--- REQUIRED WORK ---
Your answer must be a single number: how many lines in the records include the word "Definition".

Data entries:
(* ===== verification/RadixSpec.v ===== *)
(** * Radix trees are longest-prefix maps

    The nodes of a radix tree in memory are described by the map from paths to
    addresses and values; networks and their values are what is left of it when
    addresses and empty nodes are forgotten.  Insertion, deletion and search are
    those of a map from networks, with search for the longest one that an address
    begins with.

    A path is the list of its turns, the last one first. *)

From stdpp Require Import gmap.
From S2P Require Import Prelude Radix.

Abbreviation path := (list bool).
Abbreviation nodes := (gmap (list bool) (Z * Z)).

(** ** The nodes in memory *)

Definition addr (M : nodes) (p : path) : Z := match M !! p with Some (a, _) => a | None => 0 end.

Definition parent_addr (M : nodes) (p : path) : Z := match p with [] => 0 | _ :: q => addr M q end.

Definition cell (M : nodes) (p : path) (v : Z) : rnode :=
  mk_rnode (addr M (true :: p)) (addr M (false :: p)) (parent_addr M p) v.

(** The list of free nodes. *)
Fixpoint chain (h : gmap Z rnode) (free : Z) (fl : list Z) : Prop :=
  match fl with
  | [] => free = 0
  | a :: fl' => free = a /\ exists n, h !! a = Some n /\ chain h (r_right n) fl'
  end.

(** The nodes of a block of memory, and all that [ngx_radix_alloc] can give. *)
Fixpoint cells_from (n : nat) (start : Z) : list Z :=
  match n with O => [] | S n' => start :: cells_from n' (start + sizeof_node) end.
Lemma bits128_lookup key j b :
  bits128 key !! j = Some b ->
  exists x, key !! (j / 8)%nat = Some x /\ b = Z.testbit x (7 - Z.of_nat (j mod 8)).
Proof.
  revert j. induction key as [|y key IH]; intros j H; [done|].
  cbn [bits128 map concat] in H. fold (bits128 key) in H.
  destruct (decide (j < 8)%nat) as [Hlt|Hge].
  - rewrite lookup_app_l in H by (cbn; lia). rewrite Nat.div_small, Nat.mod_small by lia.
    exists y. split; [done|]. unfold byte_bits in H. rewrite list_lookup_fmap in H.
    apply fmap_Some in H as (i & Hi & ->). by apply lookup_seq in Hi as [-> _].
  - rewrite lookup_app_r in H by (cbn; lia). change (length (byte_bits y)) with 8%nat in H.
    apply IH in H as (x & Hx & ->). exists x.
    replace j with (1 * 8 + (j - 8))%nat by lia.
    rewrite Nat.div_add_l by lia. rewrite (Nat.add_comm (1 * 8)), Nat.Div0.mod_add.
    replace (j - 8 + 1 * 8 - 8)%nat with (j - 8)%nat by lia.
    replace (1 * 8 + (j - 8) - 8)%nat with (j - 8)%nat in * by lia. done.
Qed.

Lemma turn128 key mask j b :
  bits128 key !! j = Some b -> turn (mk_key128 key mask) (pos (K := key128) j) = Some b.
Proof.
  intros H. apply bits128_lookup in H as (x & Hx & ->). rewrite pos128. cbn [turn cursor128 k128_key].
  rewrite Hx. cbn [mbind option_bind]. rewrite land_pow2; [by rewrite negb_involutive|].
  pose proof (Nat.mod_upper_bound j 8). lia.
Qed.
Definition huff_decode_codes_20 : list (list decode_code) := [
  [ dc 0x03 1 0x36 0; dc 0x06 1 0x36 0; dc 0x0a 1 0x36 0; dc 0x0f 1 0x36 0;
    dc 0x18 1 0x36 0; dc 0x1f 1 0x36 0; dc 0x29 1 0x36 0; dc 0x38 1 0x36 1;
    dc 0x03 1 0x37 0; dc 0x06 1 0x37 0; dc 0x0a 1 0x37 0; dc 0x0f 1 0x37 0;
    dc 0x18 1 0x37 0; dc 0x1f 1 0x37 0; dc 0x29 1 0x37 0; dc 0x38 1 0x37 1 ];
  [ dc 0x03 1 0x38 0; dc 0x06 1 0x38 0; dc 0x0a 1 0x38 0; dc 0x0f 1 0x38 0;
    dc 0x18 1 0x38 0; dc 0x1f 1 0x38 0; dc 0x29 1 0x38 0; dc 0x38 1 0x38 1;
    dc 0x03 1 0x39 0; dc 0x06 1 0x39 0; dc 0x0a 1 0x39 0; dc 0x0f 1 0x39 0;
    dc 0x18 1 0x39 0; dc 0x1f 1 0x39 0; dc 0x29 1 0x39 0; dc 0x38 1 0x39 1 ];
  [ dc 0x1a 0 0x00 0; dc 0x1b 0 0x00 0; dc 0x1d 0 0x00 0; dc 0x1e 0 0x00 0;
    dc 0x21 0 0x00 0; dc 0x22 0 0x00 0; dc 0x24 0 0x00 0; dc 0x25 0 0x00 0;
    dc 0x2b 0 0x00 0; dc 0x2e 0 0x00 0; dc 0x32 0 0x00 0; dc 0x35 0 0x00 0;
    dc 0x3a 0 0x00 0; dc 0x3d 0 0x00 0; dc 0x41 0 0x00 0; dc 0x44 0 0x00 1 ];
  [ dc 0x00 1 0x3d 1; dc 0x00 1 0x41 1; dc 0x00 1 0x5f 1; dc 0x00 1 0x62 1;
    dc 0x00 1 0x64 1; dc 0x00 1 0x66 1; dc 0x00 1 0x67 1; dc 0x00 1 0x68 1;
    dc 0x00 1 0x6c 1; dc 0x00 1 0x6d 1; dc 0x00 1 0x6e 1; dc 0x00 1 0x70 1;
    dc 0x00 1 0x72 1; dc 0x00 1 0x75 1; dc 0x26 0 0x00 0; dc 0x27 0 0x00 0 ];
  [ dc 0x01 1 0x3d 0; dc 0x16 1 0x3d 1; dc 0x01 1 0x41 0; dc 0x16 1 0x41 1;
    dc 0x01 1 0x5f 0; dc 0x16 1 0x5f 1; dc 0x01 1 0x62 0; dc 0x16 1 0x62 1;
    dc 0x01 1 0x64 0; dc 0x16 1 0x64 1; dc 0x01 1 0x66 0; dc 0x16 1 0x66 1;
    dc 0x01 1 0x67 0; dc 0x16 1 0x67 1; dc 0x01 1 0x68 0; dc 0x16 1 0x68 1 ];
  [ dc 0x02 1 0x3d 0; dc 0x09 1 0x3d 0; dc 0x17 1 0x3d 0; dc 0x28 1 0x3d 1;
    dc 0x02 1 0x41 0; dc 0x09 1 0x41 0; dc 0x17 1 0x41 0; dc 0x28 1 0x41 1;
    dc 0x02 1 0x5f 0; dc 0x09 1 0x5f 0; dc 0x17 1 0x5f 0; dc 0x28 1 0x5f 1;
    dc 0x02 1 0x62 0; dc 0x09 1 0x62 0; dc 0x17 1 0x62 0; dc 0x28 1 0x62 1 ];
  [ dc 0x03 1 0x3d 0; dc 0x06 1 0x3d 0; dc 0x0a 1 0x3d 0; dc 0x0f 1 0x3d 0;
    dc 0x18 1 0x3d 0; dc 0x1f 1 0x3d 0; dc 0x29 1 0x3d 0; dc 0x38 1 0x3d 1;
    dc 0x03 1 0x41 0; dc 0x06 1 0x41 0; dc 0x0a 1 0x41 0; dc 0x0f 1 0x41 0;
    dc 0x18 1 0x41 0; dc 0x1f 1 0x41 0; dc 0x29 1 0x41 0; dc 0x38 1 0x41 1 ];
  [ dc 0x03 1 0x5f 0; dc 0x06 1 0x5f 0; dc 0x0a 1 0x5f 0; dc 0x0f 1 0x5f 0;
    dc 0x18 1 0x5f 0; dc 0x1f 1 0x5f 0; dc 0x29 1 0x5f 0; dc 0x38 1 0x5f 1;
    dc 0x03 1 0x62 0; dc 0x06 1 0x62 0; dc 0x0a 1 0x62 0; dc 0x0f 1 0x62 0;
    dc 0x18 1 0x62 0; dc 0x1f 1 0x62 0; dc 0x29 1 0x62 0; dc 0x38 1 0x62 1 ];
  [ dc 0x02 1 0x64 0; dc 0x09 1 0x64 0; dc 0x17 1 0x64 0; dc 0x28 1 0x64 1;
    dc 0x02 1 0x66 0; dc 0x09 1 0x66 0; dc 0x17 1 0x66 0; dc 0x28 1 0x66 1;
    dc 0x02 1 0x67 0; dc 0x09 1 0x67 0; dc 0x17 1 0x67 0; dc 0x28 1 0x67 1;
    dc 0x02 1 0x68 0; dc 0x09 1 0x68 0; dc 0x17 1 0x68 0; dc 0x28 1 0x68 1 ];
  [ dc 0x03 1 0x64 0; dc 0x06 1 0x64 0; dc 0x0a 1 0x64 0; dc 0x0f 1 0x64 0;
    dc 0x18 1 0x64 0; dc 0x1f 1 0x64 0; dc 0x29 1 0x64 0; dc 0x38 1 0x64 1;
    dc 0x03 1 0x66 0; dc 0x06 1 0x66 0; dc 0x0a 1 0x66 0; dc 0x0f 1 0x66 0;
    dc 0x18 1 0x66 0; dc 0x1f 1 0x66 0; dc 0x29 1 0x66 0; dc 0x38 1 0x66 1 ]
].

--- ANSWER FOR THE TASK ---
4